The major coat protein of the filamentous bacteriophage M13 is located in the inner membrane of host cell Escherichia coli prior to assembly into virions. To identify the transmembrane domain of the coat protein, we have introduced unique cysteine residues along the putative transmembrane domain at position 25, 31, 33, 36, 38, 46, 47, 49, or 50. The mutant major coat protein was solubilized by membrane-mimicking detergents or reconstituted into mixed bilayers of phospholipids. Information about the environmental polarity was deduced from the wavelength of maximum emission, using N-[[(iodoacetyl)-amino)ethyl]-1-sulfonaphthylamine (IAEDANS) attached to the SH groups of the cysteines as a fluorescent probe. Additional information was obtained by determining the accessibility of AEDANS for the fluorescence quencher molecules acrylamide and 5-doxylstearic acid, and the reactivity of the cysteine's sulfhydryl group toward 5,5'-dithiobis(2-nitrobenzoic acid) (DTNB).

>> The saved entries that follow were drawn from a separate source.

(** X6: when [this.pos] holds no vector, [drawSphere] throws: reading
    [this.pos.x] for the base circle fails, whatever the chord count and the
    light. *)
Theorem drawSphere_throws_without_centre
        (random : nat -> R) (lightSource : loc) (this : CosmicSphere)
        (st : State) :
  nth_error (heap st) (pos this) = None ->
  drawSphere random lightSource this st = None.
Proof.
  intros HP. unfold drawSphere. step. rewrite HP. reflexivity.
Qed.

Lemma drawSphere_throws_without_centre_witness :
  drawSphere scene_random scene_light scene_sphere (mkState [] 0 [] []) = None.
Proof.
  apply (drawSphere_throws_without_centre scene_random scene_light
           scene_sphere (mkState [] 0 [] [])).
  reflexivity.
Defined.

(** X7: with a chord count of 0 or below, [drawSphere] only issues the five
    calls of the base disc: it draws no random number, creates no vector and
    never reads the light, which may then hold no vector at all. *)
Theorem drawSphere_without_chords
        (random : nat -> R) (lightSource : loc) (this : CosmicSphere)
        (P : p5.Vector) (st : State) :
  nth_error (heap st) (pos this) = Some P ->
  (iterations this <= 0)%Z ->
  drawSphere random lightSource this st =
  Some (tt, mkState (heap st) (seed st) (sampled st)
                    (canvas st ++ base_calls (size this) P)).
Proof.
  intros HP Hn. unfold drawSphere.
  replace (Z.to_nat (iterations this)) with 0%nat by lia.
  step. rewrite HP. step. rewrite HP. step.
  cbn [repeat_body]. step. unfold base_calls.
  rewrite <- !app_assoc. reflexivity.
Qed.

Lemma drawSphere_without_chords_witness :
  drawSphere scene_random 7%nat
             (mkCosmicSphere 100 0%nat (Vec4.mk 255 0 255 200) (-3))
             scene_state =
  Some (tt, mkState [scene_origin; scene_origin] 0 []
                    ([] ++ base_calls 100 scene_origin)).
Proof.
  apply (drawSphere_without_chords scene_random 7%nat
           (mkCosmicSphere 100 0%nat (Vec4.mk 255 0 255 200) (-3))
           scene_origin scene_state).
  - reflexivity.
  - cbn. lia.
Defined.
Lemma read_u64_ne_seq x k n :
  0 <= x ->
  read_u64_ne (map (fun i => byte_of_Z (Z.shiftr x (8 * Z.of_nat i) mod 256)) (seq k n)) =
  (x / 2 ^ (8 * Z.of_nat k)) mod 2 ^ (8 * Z.of_nat n).
Proof.
  intros Hx. revert k. induction n as [|n IH]; intros k.
  - simpl. rewrite Z.mod_1_r. reflexivity.
  - cbn [seq map]. unfold read_u64_ne at 1. cbn [fold_right]. fold (read_u64_ne (map (fun i => byte_of_Z (Z.shiftr x (8 * Z.of_nat i) mod 256)) (seq (S k) n))).
    rewrite IH. rewrite byte_of_Z_spec by (apply Z.mod_pos_bound; lia).
    rewrite Z.shiftr_div_pow2 by lia.
    replace (2 ^ (8 * Z.of_nat (S n))) with (256 * 2 ^ (8 * Z.of_nat n))
      by (rewrite Nat2Z.inj_succ, Z.mul_succ_r, Z.pow_add_r by lia; lia).
    rewrite mod_split by (apply Z.pow_pos_nonneg; lia).
    replace (2 ^ (8 * Z.of_nat (S k))) with (2 ^ (8 * Z.of_nat k) * 256)
      by (rewrite Nat2Z.inj_succ, Z.mul_succ_r, Z.pow_add_r by lia; lia).
    rewrite <- Z.div_div by (try apply Z.pow_pos_nonneg; lia). reflexivity.
Qed.

Lemma u64_round_trip x : 0 <= x < 2 ^ 64 -> read_u64_ne (u64_to_ne_bytes x) = x.
Proof.
  intros Hx. unfold u64_to_ne_bytes. rewrite read_u64_ne_seq by lia.
  change (8 * Z.of_nat 0) with 0. change (8 * Z.of_nat 8) with 64.
  rewrite Z.pow_0_r, Z.div_1_r. apply Z.mod_small. exact Hx.
Qed.

Lemma u64_to_ne_bytes_length x : length (u64_to_ne_bytes x) = 8%nat.
Proof. reflexivity. Qed.

(** X7: [IdentityHasher] returns the u64 written as 8 native-endian bytes, and ignores writes of any other length. *)
Theorem IdentityHasher_round_trip st x bytes :
  0 <= x < 2 ^ 64 ->
  IdentityHasher_finish (IdentityHasher_write st (u64_to_ne_bytes x)) = x /\
  (length bytes <> 8%nat -> IdentityHasher_write st bytes = st).
Proof.
  intros Hx. split.
  - unfold IdentityHasher_write. rewrite u64_to_ne_bytes_length. cbn.
    exact (u64_round_trip x Hx).
  - intros Hl. unfold IdentityHasher_write. apply Nat.eqb_neq in Hl. rewrite Hl. reflexivity.
Qed.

Our data suggest transmembrane boundaries close to residue 25 and 46, with residue 25 inside the hydrophobic part of the membrane in very close proximity to the membrane-water interface and residue 46 located at the membrane-water interface. Domains of the mutant coat protein which are packed or coated by cholate molecules and various other detergents [except for sodium dodecyl sulfate (SDS)] are at least similarly packed by phospholipid molecules in bilayers. SDS is a good solubilizing detergent but badly mimics the typical nature of a membrane structure. The overall results are interpreted with respect to the established conformation of the coat protein and its membrane anchoring mechanism.